Given information ->

━━━

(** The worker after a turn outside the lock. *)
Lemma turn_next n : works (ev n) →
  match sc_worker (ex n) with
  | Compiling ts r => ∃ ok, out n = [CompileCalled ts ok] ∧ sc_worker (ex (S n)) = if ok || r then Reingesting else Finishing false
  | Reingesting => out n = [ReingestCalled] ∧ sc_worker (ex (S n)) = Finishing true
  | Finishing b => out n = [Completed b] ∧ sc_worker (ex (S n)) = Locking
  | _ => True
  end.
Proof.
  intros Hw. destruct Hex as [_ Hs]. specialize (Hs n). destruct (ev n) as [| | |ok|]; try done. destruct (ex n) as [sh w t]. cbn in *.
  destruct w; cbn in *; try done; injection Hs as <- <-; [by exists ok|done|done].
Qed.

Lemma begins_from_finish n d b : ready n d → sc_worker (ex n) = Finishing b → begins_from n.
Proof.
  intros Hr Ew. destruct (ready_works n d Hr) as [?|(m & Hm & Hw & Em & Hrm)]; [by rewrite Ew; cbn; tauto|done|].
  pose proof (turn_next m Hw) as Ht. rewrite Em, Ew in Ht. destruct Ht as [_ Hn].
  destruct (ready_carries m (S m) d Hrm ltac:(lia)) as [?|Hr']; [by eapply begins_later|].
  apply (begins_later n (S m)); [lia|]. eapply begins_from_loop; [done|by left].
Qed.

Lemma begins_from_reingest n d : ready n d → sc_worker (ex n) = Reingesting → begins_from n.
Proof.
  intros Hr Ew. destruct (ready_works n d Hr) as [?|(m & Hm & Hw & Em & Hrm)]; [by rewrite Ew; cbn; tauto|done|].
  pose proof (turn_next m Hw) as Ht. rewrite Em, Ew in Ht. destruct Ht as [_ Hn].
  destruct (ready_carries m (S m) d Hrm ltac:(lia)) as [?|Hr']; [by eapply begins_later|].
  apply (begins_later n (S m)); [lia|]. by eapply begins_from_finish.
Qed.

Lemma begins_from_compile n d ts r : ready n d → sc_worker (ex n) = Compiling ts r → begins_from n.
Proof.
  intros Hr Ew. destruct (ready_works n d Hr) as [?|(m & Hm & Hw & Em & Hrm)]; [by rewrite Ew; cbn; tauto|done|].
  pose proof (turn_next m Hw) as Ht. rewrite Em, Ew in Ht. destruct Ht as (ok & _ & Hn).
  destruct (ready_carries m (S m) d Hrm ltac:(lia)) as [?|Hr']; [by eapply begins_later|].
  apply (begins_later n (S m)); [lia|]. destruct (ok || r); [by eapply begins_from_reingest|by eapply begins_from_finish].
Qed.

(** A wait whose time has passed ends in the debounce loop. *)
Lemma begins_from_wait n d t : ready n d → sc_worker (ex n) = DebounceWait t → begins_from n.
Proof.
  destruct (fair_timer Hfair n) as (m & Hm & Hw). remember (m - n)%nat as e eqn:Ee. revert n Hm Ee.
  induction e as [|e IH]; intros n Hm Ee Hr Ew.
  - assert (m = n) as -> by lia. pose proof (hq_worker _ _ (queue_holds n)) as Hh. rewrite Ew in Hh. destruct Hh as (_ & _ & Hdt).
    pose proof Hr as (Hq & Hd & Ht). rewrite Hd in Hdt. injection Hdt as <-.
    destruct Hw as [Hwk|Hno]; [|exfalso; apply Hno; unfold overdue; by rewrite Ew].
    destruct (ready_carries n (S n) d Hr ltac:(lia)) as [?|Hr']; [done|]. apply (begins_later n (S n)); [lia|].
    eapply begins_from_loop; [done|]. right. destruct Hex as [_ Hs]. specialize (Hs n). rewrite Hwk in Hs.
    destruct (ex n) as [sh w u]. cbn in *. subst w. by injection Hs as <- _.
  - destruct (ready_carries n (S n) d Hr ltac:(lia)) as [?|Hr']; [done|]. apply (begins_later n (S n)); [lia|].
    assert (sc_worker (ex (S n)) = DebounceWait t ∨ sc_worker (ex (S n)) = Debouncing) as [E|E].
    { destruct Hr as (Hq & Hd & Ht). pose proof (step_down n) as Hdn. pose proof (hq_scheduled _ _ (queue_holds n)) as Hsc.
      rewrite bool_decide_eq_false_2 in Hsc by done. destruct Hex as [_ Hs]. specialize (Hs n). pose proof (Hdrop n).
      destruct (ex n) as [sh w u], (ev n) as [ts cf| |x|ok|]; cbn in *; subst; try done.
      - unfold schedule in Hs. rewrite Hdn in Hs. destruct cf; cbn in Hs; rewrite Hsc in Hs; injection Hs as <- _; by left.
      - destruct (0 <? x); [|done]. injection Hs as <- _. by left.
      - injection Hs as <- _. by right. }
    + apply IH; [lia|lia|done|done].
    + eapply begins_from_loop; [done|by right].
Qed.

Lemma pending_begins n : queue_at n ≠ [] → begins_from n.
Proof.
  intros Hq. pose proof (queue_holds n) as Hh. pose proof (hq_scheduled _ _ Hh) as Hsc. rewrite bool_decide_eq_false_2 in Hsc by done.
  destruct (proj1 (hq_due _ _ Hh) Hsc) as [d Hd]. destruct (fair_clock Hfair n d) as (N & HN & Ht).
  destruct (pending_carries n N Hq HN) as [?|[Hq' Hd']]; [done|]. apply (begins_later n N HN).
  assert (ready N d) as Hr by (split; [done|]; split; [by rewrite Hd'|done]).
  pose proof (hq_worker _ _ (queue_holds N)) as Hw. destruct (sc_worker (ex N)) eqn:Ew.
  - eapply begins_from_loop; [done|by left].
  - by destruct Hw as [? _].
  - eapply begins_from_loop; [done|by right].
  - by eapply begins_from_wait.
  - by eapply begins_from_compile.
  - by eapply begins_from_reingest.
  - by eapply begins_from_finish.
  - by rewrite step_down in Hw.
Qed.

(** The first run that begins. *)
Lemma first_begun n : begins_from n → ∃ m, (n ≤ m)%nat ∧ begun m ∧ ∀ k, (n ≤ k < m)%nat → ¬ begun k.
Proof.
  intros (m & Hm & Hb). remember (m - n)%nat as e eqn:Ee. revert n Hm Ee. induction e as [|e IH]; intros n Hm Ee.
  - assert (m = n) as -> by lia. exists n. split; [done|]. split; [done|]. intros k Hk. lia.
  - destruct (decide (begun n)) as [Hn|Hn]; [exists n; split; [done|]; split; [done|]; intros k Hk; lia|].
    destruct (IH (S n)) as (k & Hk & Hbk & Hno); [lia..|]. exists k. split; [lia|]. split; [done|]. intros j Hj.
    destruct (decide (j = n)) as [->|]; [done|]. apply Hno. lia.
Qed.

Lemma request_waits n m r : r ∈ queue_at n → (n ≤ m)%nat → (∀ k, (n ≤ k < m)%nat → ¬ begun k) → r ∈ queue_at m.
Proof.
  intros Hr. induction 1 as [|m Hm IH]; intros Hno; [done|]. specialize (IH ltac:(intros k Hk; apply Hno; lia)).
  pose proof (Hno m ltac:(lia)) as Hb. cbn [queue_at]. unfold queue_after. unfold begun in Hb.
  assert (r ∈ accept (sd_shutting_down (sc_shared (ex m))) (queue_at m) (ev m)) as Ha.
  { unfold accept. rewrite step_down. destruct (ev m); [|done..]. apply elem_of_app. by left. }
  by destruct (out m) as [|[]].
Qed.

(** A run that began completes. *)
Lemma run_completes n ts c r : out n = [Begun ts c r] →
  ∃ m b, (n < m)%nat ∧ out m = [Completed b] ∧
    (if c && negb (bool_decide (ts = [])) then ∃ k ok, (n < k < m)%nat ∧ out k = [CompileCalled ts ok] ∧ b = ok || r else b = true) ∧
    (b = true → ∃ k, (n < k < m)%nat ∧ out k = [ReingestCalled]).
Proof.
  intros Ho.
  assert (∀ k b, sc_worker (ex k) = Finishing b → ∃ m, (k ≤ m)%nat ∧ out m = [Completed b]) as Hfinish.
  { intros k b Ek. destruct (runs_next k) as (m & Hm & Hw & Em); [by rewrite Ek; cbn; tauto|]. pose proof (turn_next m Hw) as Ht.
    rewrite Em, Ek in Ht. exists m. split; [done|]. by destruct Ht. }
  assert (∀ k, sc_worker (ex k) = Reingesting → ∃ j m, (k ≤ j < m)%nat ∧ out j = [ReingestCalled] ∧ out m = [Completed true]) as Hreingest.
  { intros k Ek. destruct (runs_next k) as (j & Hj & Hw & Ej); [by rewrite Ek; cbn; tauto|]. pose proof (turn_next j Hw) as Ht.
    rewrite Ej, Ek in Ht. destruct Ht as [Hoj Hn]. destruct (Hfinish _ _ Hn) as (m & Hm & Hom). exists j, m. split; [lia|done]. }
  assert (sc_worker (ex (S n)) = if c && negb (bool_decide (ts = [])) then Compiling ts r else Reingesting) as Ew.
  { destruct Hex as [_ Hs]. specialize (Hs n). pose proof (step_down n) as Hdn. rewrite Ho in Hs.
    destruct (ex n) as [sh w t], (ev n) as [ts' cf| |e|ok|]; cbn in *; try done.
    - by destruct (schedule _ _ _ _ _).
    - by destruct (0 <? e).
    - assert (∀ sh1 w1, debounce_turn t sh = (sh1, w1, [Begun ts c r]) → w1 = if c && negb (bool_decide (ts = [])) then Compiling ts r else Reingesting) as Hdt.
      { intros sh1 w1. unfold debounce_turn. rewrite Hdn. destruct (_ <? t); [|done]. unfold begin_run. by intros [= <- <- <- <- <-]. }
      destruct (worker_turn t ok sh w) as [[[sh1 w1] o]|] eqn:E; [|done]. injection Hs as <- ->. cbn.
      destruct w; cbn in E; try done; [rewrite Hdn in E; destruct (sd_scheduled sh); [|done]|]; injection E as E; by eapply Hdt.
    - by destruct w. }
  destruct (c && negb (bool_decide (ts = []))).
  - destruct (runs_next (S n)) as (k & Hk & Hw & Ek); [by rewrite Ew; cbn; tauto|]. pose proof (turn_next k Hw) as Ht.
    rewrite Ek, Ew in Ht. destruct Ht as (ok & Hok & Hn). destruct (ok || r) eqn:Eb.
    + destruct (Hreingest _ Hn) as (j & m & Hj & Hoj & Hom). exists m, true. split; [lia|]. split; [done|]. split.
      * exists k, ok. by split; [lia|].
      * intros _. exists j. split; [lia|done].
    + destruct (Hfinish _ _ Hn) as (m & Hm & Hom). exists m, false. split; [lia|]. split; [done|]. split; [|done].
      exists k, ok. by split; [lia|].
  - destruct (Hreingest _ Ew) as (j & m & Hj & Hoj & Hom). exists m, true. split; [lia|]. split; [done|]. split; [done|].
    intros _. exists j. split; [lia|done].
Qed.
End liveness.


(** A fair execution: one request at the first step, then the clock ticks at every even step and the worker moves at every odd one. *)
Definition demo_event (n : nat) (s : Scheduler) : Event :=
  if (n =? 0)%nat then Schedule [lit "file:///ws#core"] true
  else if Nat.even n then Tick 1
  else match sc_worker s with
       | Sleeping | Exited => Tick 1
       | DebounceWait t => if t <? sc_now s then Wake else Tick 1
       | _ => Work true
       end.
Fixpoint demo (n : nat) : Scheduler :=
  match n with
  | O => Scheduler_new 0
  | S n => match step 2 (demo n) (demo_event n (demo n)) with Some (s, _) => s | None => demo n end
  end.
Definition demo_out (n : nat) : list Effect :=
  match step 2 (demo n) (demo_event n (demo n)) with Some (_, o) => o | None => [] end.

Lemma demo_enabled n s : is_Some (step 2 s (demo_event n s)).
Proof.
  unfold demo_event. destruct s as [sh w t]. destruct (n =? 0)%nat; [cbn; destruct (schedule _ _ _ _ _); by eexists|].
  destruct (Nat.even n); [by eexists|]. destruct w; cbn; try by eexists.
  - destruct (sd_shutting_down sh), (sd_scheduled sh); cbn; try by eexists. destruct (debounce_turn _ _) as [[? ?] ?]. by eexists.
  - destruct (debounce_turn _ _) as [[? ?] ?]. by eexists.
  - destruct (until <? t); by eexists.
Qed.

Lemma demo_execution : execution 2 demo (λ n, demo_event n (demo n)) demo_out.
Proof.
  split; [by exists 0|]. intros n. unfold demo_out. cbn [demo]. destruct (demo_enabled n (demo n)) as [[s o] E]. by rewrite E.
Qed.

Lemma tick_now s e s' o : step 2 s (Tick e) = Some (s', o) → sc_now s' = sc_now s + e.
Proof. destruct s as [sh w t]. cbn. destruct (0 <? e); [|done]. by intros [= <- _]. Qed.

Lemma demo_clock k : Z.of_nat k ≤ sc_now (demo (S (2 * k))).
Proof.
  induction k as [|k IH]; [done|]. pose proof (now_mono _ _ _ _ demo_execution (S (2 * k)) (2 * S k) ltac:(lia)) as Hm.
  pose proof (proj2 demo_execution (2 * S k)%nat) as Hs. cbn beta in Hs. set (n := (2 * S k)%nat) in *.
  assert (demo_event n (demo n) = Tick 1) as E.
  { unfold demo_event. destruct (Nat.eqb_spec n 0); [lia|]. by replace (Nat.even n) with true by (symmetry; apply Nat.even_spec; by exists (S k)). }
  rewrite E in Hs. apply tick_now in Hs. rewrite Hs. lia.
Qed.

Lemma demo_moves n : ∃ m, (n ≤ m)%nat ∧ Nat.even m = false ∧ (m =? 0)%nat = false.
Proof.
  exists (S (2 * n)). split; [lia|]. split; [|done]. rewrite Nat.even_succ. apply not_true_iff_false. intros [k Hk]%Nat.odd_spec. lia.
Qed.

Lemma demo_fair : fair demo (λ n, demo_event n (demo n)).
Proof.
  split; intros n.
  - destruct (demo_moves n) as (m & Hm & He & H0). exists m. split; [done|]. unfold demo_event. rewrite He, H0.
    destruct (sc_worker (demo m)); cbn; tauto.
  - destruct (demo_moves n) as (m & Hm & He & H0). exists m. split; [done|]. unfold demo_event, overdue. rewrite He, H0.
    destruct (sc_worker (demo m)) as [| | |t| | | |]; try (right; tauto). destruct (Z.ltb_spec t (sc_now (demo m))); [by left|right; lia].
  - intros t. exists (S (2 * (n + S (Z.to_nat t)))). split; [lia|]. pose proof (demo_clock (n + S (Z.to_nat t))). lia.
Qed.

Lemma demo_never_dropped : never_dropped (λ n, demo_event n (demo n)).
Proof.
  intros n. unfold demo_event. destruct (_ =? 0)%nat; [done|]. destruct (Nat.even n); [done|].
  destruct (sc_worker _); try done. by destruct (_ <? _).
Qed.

━━━

What the task asks ->
What goes in the answer is the run of lines from the one holding "demo_event. rewrite He, H0." to the end of the entries, reproduced exactly and with nothing else.

Finished exercise ->
  - destruct (demo_moves n) as (m & Hm & He & H0). exists m. split; [done|]. unfold demo_event. rewrite He, H0.
    destruct (sc_worker (demo m)); cbn; tauto.
  - destruct (demo_moves n) as (m & Hm & He & H0). exists m. split; [done|]. unfold demo_event, overdue. rewrite He, H0.
    destruct (sc_worker (demo m)) as [| | |t| | | |]; try (right; tauto). destruct (Z.ltb_spec t (sc_now (demo m))); [by left|right; lia].
  - intros t. exists (S (2 * (n + S (Z.to_nat t)))). split; [lia|]. pose proof (demo_clock (n + S (Z.to_nat t))). lia.
Qed.

Lemma demo_never_dropped : never_dropped (λ n, demo_event n (demo n)).
Proof.
  intros n. unfold demo_event. destruct (_ =? 0)%nat; [done|]. destruct (Nat.even n); [done|].
  destruct (sc_worker _); try done. by destruct (_ <? _).
Qed.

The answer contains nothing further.